High purity filtration of aqueous media, such as in the fields of biotechnology, chemistry, electronics, pharmaceuticals, and the food and beverage industries requires the use of sophisticated filter modules that are not only capable of a high degree of separation, but that will tend to prevent contamination of the environment, of the medium to be filtered, and of the resulting filtrate. This is designed to prevent unwanted, often dangerous organisms, such as bacteria or viruses, as well as environmental contaminants, such as dust, dirt, and the like from entering into the process stream and end product. To ensure that the sterility and/or retention capability of the porous material responsible for the filtration is not compromised, integrity testing is a fundamental requirement of critical process filtration applications. For example, FDA guidelines recommend integrity testing of filter modules prior to use and after filtration. Typically this testing is initially performed after steam sterilization to ensure that the filter is not damaged; accordingly, care must be taken to ensure that sterility of the filter, and thus the filtrate, is not compromised. Post-processing, the filter integrity test is performed again in situ to detect whether the filter was compromised during use. This information can be used to alert operators to a potential problem immediately after processing, and to quickly take corrective action. Further, FDA guidelines require that integrity testing documentation be included with batch product records.
There are a variety of methods of integrity testing to detect the presence of oversized pores or defects that can compromise the retention capability of porous materials, including the particle challenge test, the liquid-liquid porometry test, the diffusion test, the bubble point test, the gas-liquid diffusion test and diffusion tests measuring tracer components. Some of these tests, such as the particle challenge test, are destructive and therefore cannot be used as a pre-use test. Gas-liquid diffusion tests often lack sensitivity for detecting small defects, due to the inherent background noise in these tests. Liquid-liquid porometry and bubble point tests are useful for ensuring that a membrane with the proper nominal pore size is installed, but lack sensitivity for identifying small numbers of small defects.

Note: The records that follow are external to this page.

Lemma utf16_bits_drop text k : utf8 (take k text) → utf16_bits (drop k text) = drop k (utf16_bits text).
Proof.
  intros Hu. destruct (Nat.le_gt_cases k (length text)) as [Hk|Hk].
  - rewrite <-(take_drop k text) at 2. rewrite utf16_bits_app by done.
    by rewrite drop_app_length' by (rewrite length_utf16_bits, length_take; lia).
  - by rewrite !drop_ge by (rewrite ?length_utf16_bits; lia).
Qed.

Lemma chunk_of_take text k :
  MkChunk (N.land (chars (chunk_of text)) (N.ones (N.of_nat k)))
    (N.land (chars_utf16 (chunk_of text)) (N.ones (N.of_nat k)))
    (N.land (newlines (chunk_of text)) (N.ones (N.of_nat k)))
    (N.land (tabs (chunk_of text)) (N.ones (N.of_nat k))) (take k text) = chunk_of (take k text).
Proof. unfold chunk_of. simpl. by rewrite !mask_bits, !fmap_take, utf16_bits_take. Qed.

Lemma slice_split_at_spec text mid :
  utf8 text → length text ≤ BITS → str_is_char_boundary text mid = true →
  slice_split_at (chunk_of text) mid = Ret (chunk_of (take mid text), chunk_of (drop mid text)).
Proof.
  intros Hu Hlen Hb. destruct (utf8_split _ _ Hu Hb) as (Hl & Hr & Hm). unfold slice_split_at.
  destruct (Nat.eqb_spec mid MAX_BASE) as [->|Hne].
  { unfold MAX_BASE in *. by rewrite take_ge, drop_ge by lia. }
  assert (mid < BITS) by (unfold MAX_BASE in *; lia).
  rewrite shl_one by done. unfold str_split_at.
  cbn [chars chars_utf16 newlines tabs ctext chunk_of].
  rewrite Hb, !shr_of_bits, pow2_pred by done. rewrite <-chunk_of_take.
  unfold chunk_of. by rewrite !fmap_drop, utf16_bits_drop.
Qed.

Lemma slice_slice_spec text a b :
  utf8 text → length text ≤ BITS → a ≤ b →
  str_is_char_boundary text a = true → str_is_char_boundary text b = true →
  slice_slice (chunk_of text) a b = Ret (chunk_of (take (b - a) (drop a text))).
Proof.
  intros Hu Hlen Hab Ha Hb. destruct (utf8_split _ _ Hu Ha) as (Hl & Hr & Hm).
  destruct (utf8_split _ _ Hu Hb) as (_ & _ & Hmb). unfold slice_slice.
  destruct (Nat.eqb_spec a MAX_BASE) as [->|Hne].
  { unfold MAX_BASE in *. rewrite drop_ge by lia. by rewrite take_nil. }
  rewrite !chunk_boundary_spec, Ha, Hb by done. unfold str_slice.
  cbn [ctext chunk_of]. rewrite Ha, Hb.
  apply Nat.leb_le in Hab as ->. simpl andb. cbn [chars chars_utf16 newlines tabs ctext chunk_of].
  rewrite !low_mask_bits by (rewrite ?length_utf16_bits, ?length_fmap; done).
  rewrite !shr_of_bits by (unfold MAX_BASE in *; lia). unfold chunk_of.
  rewrite !fmap_take, !fmap_drop, utf16_bits_take, utf16_bits_drop by done.
  by rewrite !skipn_firstn_comm.
Qed.
(** ** [From<&str>] *)
Lemma chars_from_continuation k s :
  Forall continuation k → chars_from (k ++ s) = (k ++ (chars_from s).1, (chars_from s).2).
Proof.
  induction 1 as [|b k Hb Hk IH]; simpl; [by destruct (chars_from s)|].
  by rewrite IH, (continuation_not_boundary b Hb).
Qed.

Lemma chars_from_utf8 s : utf8 s → (chars_from s).1 = [].
Proof.
  destruct 1 as [|c s Hc _]; [done|]. apply utf8_char_cons in Hc as (a & k & -> & _ & Ha & Hk & _).
  simpl. by rewrite chars_from_continuation, Ha by done.
Qed.

Lemma str_chars_cons c s : utf8_char c → utf8 s → str_chars (c ++ s) = c :: str_chars s.
Proof.
  intros Hc Hs. apply utf8_char_cons in Hc as (a & k & -> & _ & Ha & Hk & _). unfold str_chars. simpl.
  rewrite chars_from_continuation, Ha, (chars_from_utf8 s Hs), app_nil_r by done. done.
Qed.

(** One character, as a text. *)
Lemma char_measures c :
  utf8_char c → char_count c = 1 ∧ utf16_units c = char_len_utf16 c ∧ c ≠ [] ∧
    (c ≠ [NEWLINE] → no_newline c ∧ extent_of c = MkPoint 0 (N.of_nat (length c))).
Proof.
  intros Hc. pose proof (utf8_char_cons c Hc) as (a & k & -> & _ & Ha & Hk & _).
  assert (Hk0 : char_count k = 0 ∧ utf16_units k = 0 ∧ nl_bits k = replicate (length k) false).
  { clear -Hk. unfold char_count. induction Hk as [|b k Hb Hk (IH1 & IH2 & IH3)]; [done|]. csimpl.
    rewrite ones_cons, (continuation_not_boundary b Hb), IH1, IH2, IH3. split_and!; try done.
    f_equal. destruct Hb. unfold is_newline. destruct (N.eqb_spec b 10); [lia|done]. }
  destruct Hk0 as (E1 & E2 & E3). split_and!.
  - unfold char_count in *. csimpl. by rewrite ones_cons, Ha, E1.
  - simpl. by rewrite Ha, E2, Nat.add_0_r.
  - done.
  - intros Hne.
    assert (En : is_newline a = false).
    { unfold is_newline. destruct (N.eqb_spec a 10) as [->|]; [|done].
      apply utf8_char_ascii in Hc; [|done]. by subst k. }
    assert (Eb : nl_bits (a :: k) = replicate (S (length k)) false) by (csimpl; by rewrite En, E3).
    assert (Ex : extent_of (a :: k) = MkPoint 0 (N.of_nat (length (a :: k)))).
    { rewrite extent_of_bits, Eb. rewrite ones_replicate_false, <-(app_nil_l (replicate _ _)).
      rewrite last_one_app_false. simpl. f_equal. }
    split; [|done]. apply row_zero. by rewrite Ex.
Qed.
(** After [push_chunk] the last chunk has grown and, unless everything fits,
    one more follows. *)
Lemma push_chunk_spec r c :
  rope_wf r → chunk_ok c → small (rope_text r ++ ctext c) →
  returns (push_chunk r c) (λ r', rope_wf r' ∧ rope_text r' = rope_text r ++ ctext c ∧
    (big c → Forall big (rope_chunks r'))).
Proof.
  intros (Hw & Hv & Hfill) Hc Hs. unfold push_chunk. unfold rope_text, rope_chunks in *.
  destruct (nil_or_snoc (tree_items (chunks r))) as [En|(l & x & El)].
  - destruct (update_empty (push_chunk_to_last c) (chunks r) Hw En) as [-> _]. cbn [from_option id]. rewrite En in *.
    eapply returns_mono; [apply (push_one (chunks r) []); (done || constructor)|].
    intros r' (H1 & H2 & H3). unfold rope_text, rope_chunks in *. rewrite H3 in *. split_and!; [done..|].
    intros Hb. destruct (slice_is_empty c); by constructor.
  - rewrite El in *. pose proof Hv as [[Hl Hx]%Forall_app _]. apply Forall_cons in Hx as [Hx _].
    rewrite chunks_text_app, chunks_text_single in Hs |- *.
    destruct (filled_big_app _ _ Hfill ltac:(done)) as [Hbl _]. pose proof Hfill as [[Hnl Hnx]%Forall_app _].
    apply Forall_cons in Hnx as [Hnx _].
    destruct (push_chunk_to_last_spec c x Hc Hx) as (k & Ek & Hu1 & Hu2 & Hk & Hmax & Hrest).
    set (y := chunk_of (ctext x ++ take k (ctext c))) in *. set (rem := chunk_of (drop k (ctext c))) in *.
    assert (Hlt : length (take k (ctext c)) = k) by (rewrite length_take; lia).
    assert (Hy : chunk_ok y).
    { apply chunk_of_ok; [apply utf8_app; [apply Hx|done]|]. rewrite length_app. lia. }
    assert (Hrem : chunk_ok rem).
    { apply chunk_of_ok; [done|]. destruct Hc as (_ & _ & Hlc). rewrite length_drop. lia. }
    assert (Ecat : (chunks_text l ++ ctext x) ++ ctext c = chunks_text (l ++ [y]) ++ ctext rem).
    { rewrite chunks_text_app, chunks_text_single. subst y rem. cbn [ctext chunk_of].
      rewrite <-!app_assoc. by rewrite take_drop. }
    rewrite Ecat in *. pose proof (small_app _ _ Hs) as [Hs1 _].
    assert (Hvy : valid (l ++ [y])).
    { split; [apply Forall_app; split; [done|by constructor]|done]. }
    assert (Hny : chunk_nonempty y).
    { subst y. unfold chunk_nonempty in *. cbn [ctext chunk_of]. by destruct (ctext x). }
    destruct (update_last_wf (B := ChunkSlice) _ x y rem Ek (chunks r) l Hw El Hvy) as ([t' ?] & -> & Hw' & Hi' & ->).
    cbn [from_option id]. destruct (Nat.eq_dec k (length (ctext c))) as [Hall|Hsome].
    + assert (Er : rem = chunk_of []) by (subst rem; by rewrite Hall, drop_all). rewrite Er in *. simpl.
      apply returns_Ret. unfold rope_wf, rope_chunks. cbn [chunks]. rewrite Hi', app_nil_r.
      split_and!; [done..| |done|].
      * apply filled_app; [done..|by apply filled_single].
      * intros Hbc. apply Forall_app. split; [done|]. constructor; [|constructor]. unfold big in *. subst y.
        cbn [ctext chunk_of]. rewrite length_app. lia.
    + specialize (Hrest ltac:(lia)) as (Hm1 & Hm2 & Hm3).
      assert (Hby : big y) by (unfold big; subst y; cbn [ctext chunk_of]; rewrite length_app; lia).
      eapply returns_mono; [apply (push_one t' (l ++ [y])); try done|].
      * apply Forall_app. split; [done|by constructor].
      * apply Forall_app. split; [done|by constructor].
      * intros r' (H1 & H2 & H3). unfold rope_text, rope_chunks in *. rewrite H3 in *. split_and!; [done..|].
        intros Hbc. apply Forall_app. split; [apply Forall_app; split; [done|by constructor]|].
        destruct (slice_is_empty rem); constructor; [|constructor]. unfold big in *. subst rem. cbn [ctext chunk_of].
        rewrite length_drop. unfold MIN_BASE, MAX_BASE, BITS in *. change (128 / 2) with 64 in *. lia.
Qed.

Also known in the art is the binary gas test, where two gases of differing permeabilities are driven through the liquid layer of a wetted filter. This test allows for improved defect detection sensitivity compared to the single gas diffusion test and other integrity tests. A sweep flow of the binary gas pair on the upstream side of the membrane to maintain a constant composition on the upstream (inlet) side of the filter is used. A pressure differential between the upstream and downstream side of the filter is established by elevating the pressure of the inlet gas. The concentration of the gases on the downstream (permeate) side of the filter (enriched in the faster permeating gas) is then measured, and this measured value is compared to a known expected value from an integral filter. A deviation from the expected value is indicative of a defect in the filter being tested.
The binary gas test typically uses CO2 and C2F6 as the binary gas pair and water as the wetting liquid. The use of CO2 is advantageous in that it is highly permeable in water, resulting in a high flow rate through the wetted filter and a rapid measurement of the permeate concentration. However, CO2 is costly, particularly in a binary gas mixture with the preferred gas pair C2F6. Furthermore, the use of this binary gas pair is undesirable in view of the greenhouse gas implications, since the permeate and sweep gases are emitted or must be captured to prevent emission to the ambient air.
Other binary gas pairs, such as O2 and N2, also have been used. This pair is convenient in that they are present in air, is low cost and is environmentally friendly. At room temperature, oxygen permeates through water about twice as fast as nitrogen. However, the permeability of oxygen in water is about 30 times slower than carbon dioxide, adding to the time necessary to complete the test in comparison to when CO2 is one of the binary gases.
The low permeate flow rate with air means that an extended time is required to flush the volume downstream of the filter and the volume up to and including the volume in the gas composition analyzer. Flushing is required to ensure that the measured composition is not compromised by mixing with any gas existing in the downstream volume prior to the start of the test. The long test time is in itself problematic but also introduces a secondary problem in that the liquid contained in the filter will tend to dry out due to liquid evaporation from both the upstream and downstream sides of the filter. If the pores dry out, the test can no longer be performed.
In light of the above, a need exists for an integrity test method for filters that allows for the use of relatively slow permeate gas pairs, but does not require excessive test times and minimizes or eliminates the risk that the filter will dry out during the test.